Storage Systems & Infrastructure:
- Operate and scale distributed storage systems like VAST and S3-compatible object storage.
- Improve performance and reliability for large-scale AI/ML training and inference workloads.
- Troubleshoot complex storage and data path issues across hardware and software layers.
Automation & Tooling:
- Build and maintain Python-based automation for provisioning and monitoring storage.
- Develop tools to reduce manual operational overhead and improve lifecycle management.
- Enhance workflows for deployment, maintenance, and scaling of storage clusters.
Systems & Operations:
- Manage Linux-based systems in production bare-metal environments.
- Partner with data center teams on hardware bring-up, upgrades, and issue resolution.
- Support capacity planning and utilize monitoring for performance tuning.

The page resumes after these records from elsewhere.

Lemma reduced_sizes_leading (k : nat) (rd : list bool) (s1 s2 : list Z) :
  length s1 = k ->
  zip_with (fun (r : bool) n => if r then 1 else n)
           (replicate k true ++ rd) (s1 ++ s2)
  = replicate k 1
    ++ zip_with (fun (r : bool) n => if r then 1 else n) rd s2.
Proof.
  intros <-. induction s1 as [|i s1 IH]; simpl; [reflexivity|].
  rewrite IH. reflexivity.
Qed.

Lemma dot_leading_zeros (k : nat) (idx sz : list Z) :
  dot (replicate k 0 ++ idx) (contiguous_strides (replicate k 1 ++ sz))
  = dot idx (contiguous_strides sz).
Proof. induction k as [|k IH]; simpl; [reflexivity | rewrite IH; lia]. Qed.

Lemma numel_leading_ones (k : nat) (sz : list Z) :
  numel_of (replicate k 1 ++ sz) = numel_of sz.
Proof. induction k as [|k IH]; simpl; [reflexivity | rewrite IH; lia]. Qed.

Lemma valid_index_leading (k : nat) (sz idx : list Z) :
  valid_index sz idx ->
  valid_index (replicate k 1 ++ sz) (replicate k 0 ++ idx).
Proof.
  intros H. induction k as [|k IH]; simpl; [exact H|].
  constructor; [lia | exact IH].
Qed.

(** *** Contiguity and sum_to *)

Lemma dense_contiguous (sz : list Z) :
  Forall (fun n => 0 < n) sz ->
  dense_strides sz (contiguous_strides sz) = true.
Proof.
  induction 1 as [|n sz Hn Hsz IH]; simpl; [reflexivity|].
  rewrite IH, andb_true_r. apply orb_true_iff. right.
  apply Z.eqb_eq. apply stride_prod_numel. exact Hsz.
Qed.

Lemma numel_nonzero_pos (sz : list Z) :
  Forall (fun n => 0 <= n) sz -> numel_of sz <> 0 ->
  Forall (fun n => 0 < n) sz.
Proof.
  induction 1 as [|n sz Hn _ IH]; simpl; intros Hne; constructor.
  - destruct (Z.eq_dec n 0) as [->|]; [|lia]. lia.
  - apply IH. intros H0. rewrite H0 in Hne. lia.
Qed.

Lemma is_contiguous_materialize (sz : list Z) ty f :
  Forall (fun n => 0 <= n) sz ->
  is_contiguous (materialize sz ty f) = true.
Proof.
  intros Hsz. unfold is_contiguous, materialize. cbn [sizes strides].
  destruct (Z.eqb_spec (numel_of sz) 0) as [|Hne]; [reflexivity|].
  simpl. apply dense_contiguous. apply numel_nonzero_pos; assumption.
Qed.
(* ===== verification/Utf8.v ===== *)
(** * Utf8: the parts of [std::str] and [char] the program relies on

    A Rust [String] read from or written to the wire is modelled by its UTF-8
    bytes together with [utf8_valid]; a [&str] that is walked character by
    character (the markl identifiers) is modelled by its list of Unicode
    scalar values. *)

From Stdlib Require Import ZArith Lia.
From stdpp Require Import base tactics list numbers.
From S2P Require Import Prelude.

Local Open Scope Z_scope.

(** ** Validation ([core::str::from_utf8]) *)

Definition between (lo x hi : Z) : bool := (lo <=? x) && (x <=? hi).

Definition utf8_cont (b : Z) : bool := between 0x80 b 0xBF.

(** [core::str::utf8_char_width] *)
Definition utf8_width (a : Z) : Z :=
  if a <? 0x80 then 1
  else if between 0xC2 a 0xDF then 2
  else if between 0xE0 a 0xEF then 3
  else if between 0xF0 a 0xF4 then 4
  else 0.

(** The second byte a three- or four-byte lead accepts: no overlong form, no
    surrogate, nothing above U+10FFFF. *)
Definition utf8_second_ok (a b : Z) : bool :=
  ((a =? 0xE0) && between 0xA0 b 0xBF)
  || (between 0xE1 a 0xEC && between 0x80 b 0xBF)
  || ((a =? 0xED) && between 0x80 b 0x9F)
  || (between 0xEE a 0xEF && between 0x80 b 0xBF)
  || ((a =? 0xF0) && between 0x90 b 0xBF)
  || (between 0xF1 a 0xF3 && between 0x80 b 0xBF)
  || ((a =? 0xF4) && between 0x80 b 0x8F).

Fixpoint utf8_valid (l : bytes) : bool :=
  match l with
  | [] => true
  | a :: l1 =>
      if a <? 0x80 then utf8_valid l1
      else match l1 with
      | [] => false
      | b :: l2 =>
          if utf8_width a =? 2 then utf8_cont b && utf8_valid l2
          else match l2 with
          | [] => false
          | c :: l3 =>
              if utf8_width a =? 3
              then utf8_second_ok a b && utf8_cont c && utf8_valid l3
              else match l3 with
              | [] => false
              | d :: l4 =>
                  (utf8_width a =? 4) && utf8_second_ok a b && utf8_cont c
                  && utf8_cont d && utf8_valid l4
              end
          end
      end
  end.

(** ** [String::from_utf8_lossy]: every maximal invalid prefix becomes U+FFFD *)

Definition replacement_char : bytes := [0xEF; 0xBF; 0xBD].

Fixpoint from_utf8_lossy (l : bytes) : bytes :=
  match l with
  | [] => []
  | a :: l1 =>
      if a <? 0x80 then a :: from_utf8_lossy l1
      else if utf8_width a =? 0 then replacement_char ++ from_utf8_lossy l1
      else match l1 with
      | [] => replacement_char
      | b :: l2 =>
          if utf8_width a =? 2 then
            if utf8_cont b then a :: b :: from_utf8_lossy l2
            else replacement_char ++ from_utf8_lossy l1
          else if negb (utf8_second_ok a b) then replacement_char ++ from_utf8_lossy l1
          else match l2 with
          | [] => replacement_char
          | c :: l3 =>
              if negb (utf8_cont c) then replacement_char ++ from_utf8_lossy l2
              else if utf8_width a =? 3 then a :: b :: c :: from_utf8_lossy l3
              else match l3 with
              | [] => replacement_char
              | d :: l4 =>
                  if utf8_cont d then a :: b :: c :: d :: from_utf8_lossy l4
                  else replacement_char ++ from_utf8_lossy l3
              end
          end
      end
  end.

(** ** Characters *)

(** A Unicode scalar value ([char]). *)
Definition is_char (c : Z) : bool := between 0 c 0xD7FF || between 0xE000 c 0x10FFFF.

(** [char::len_utf8] *)
Definition len_utf8 (c : Z) : Z :=
  if c <? 0x80 then 1 else if c <? 0x800 then 2 else if c <? 0x10000 then 3 else 4.

(** [str::len]: the length in bytes. *)
Definition str_len (s : list Z) : Z := foldr (fun c n => len_utf8 c + n) 0 s.

(** [char::encode_utf8] *)
Definition encode_utf8 (c : Z) : bytes :=
  if c <? 0x80 then [c]
  else if c <? 0x800 then [0xC0 + c / 64; 0x80 + c mod 64]
  else if c <? 0x10000 then [0xE0 + c / 4096; 0x80 + c / 64 mod 64; 0x80 + c mod 64]
  else [0xF0 + c / 262144; 0x80 + c / 4096 mod 64; 0x80 + c / 64 mod 64; 0x80 + c mod 64].

(** [str::as_bytes] *)
Definition as_bytes (s : list Z) : bytes := mbind encode_utf8 s.

Definition is_ascii_lowercase (c : Z) : bool := between 97 c 122.
Definition is_ascii_uppercase (c : Z) : bool := between 65 c 90.
Definition is_ascii_digit (c : Z) : bool := between 48 c 57.
Definition is_ascii_alphanumeric (c : Z) : bool :=
  is_ascii_lowercase c || is_ascii_uppercase c || is_ascii_digit c.
Definition to_ascii_lowercase (c : Z) : Z := if is_ascii_uppercase c then c + 32 else c.
(** [u8::is_ascii_whitespace]: space, tab, LF, FF, CR. *)
Definition is_ascii_whitespace (c : Z) : bool :=
  (c =? 32) || (c =? 9) || (c =? 10) || (c =? 12) || (c =? 13).

(** ** Lemmas *)

Lemma utf8_valid_ascii l : Forall (fun b => 0 <= b < 128) l -> utf8_valid l = true.
Proof.
  induction 1 as [|b l Hb Hl IH]; [reflexivity|]. cbn [utf8_valid]. zbool. exact IH.
Qed.

Lemma utf8_lossy_ascii l : Forall (fun b => 0 <= b < 128) l -> from_utf8_lossy l = l.
Proof.
  induction 1 as [|b l Hb Hl IH]; [reflexivity|]. cbn [from_utf8_lossy]. zbool. now rewrite IH.
Qed.

(** Valid UTF-8 is a fixed point of the lossy conversion. *)
Lemma from_utf8_lossy_valid l : utf8_valid l = true -> from_utf8_lossy l = l.
Proof.
  assert (H : forall n l, (length l <= n)%nat -> utf8_valid l = true -> from_utf8_lossy l = l).
  { clear l. induction n as [|n IH]; intros [|a l1] Hn; try reflexivity; simpl in Hn; [lia|].
    cbn [utf8_valid from_utf8_lossy].
    destruct (a <? 0x80). { intros H. rewrite IH by (assumption || lia). reflexivity. }
    destruct (Z.eqb_spec (utf8_width a) 0) as [->|W0].
    { destruct l1 as [|? [|? [|? ?]]]; discriminate. }
    destruct l1 as [|b l2]; [discriminate|]. simpl in Hn.
    destruct (utf8_width a =? 2) eqn:W2.
    { intros [-> H]%andb_true_iff. rewrite IH by (assumption || lia). reflexivity. }
    destruct l2 as [|c l3]; [discriminate|]. simpl in Hn.
    destruct (utf8_width a =? 3) eqn:W3.
    { intros [[-> ->]%andb_true_iff H]%andb_true_iff. cbn.
      rewrite IH by (assumption || lia). reflexivity. }
    destruct l3 as [|d l4]; [discriminate|]. simpl in Hn.
    intros [[[[_ ->]%andb_true_iff ->]%andb_true_iff ->]%andb_true_iff H]%andb_true_iff. cbn.
    rewrite IH by (assumption || lia). reflexivity. }
  apply (H (length l)). lia.
Qed.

Cross-Functional Collaboration:
- Work with Infrastructure and Platform teams to integrate storage into the broader platform.
- Contribute to design discussions for new infrastructure deployments and scaling strategies.
- Help define best practices for storage in high-performance computing environments.
Lightning AI
Lightning AI builds an end-to-end platform for developing, training, and deploying AI systems, designed to take ideas from research to production. It operates globally with a focus on speed, focus, balance, craftsmanship, and minimalism, backed by top-tier investors.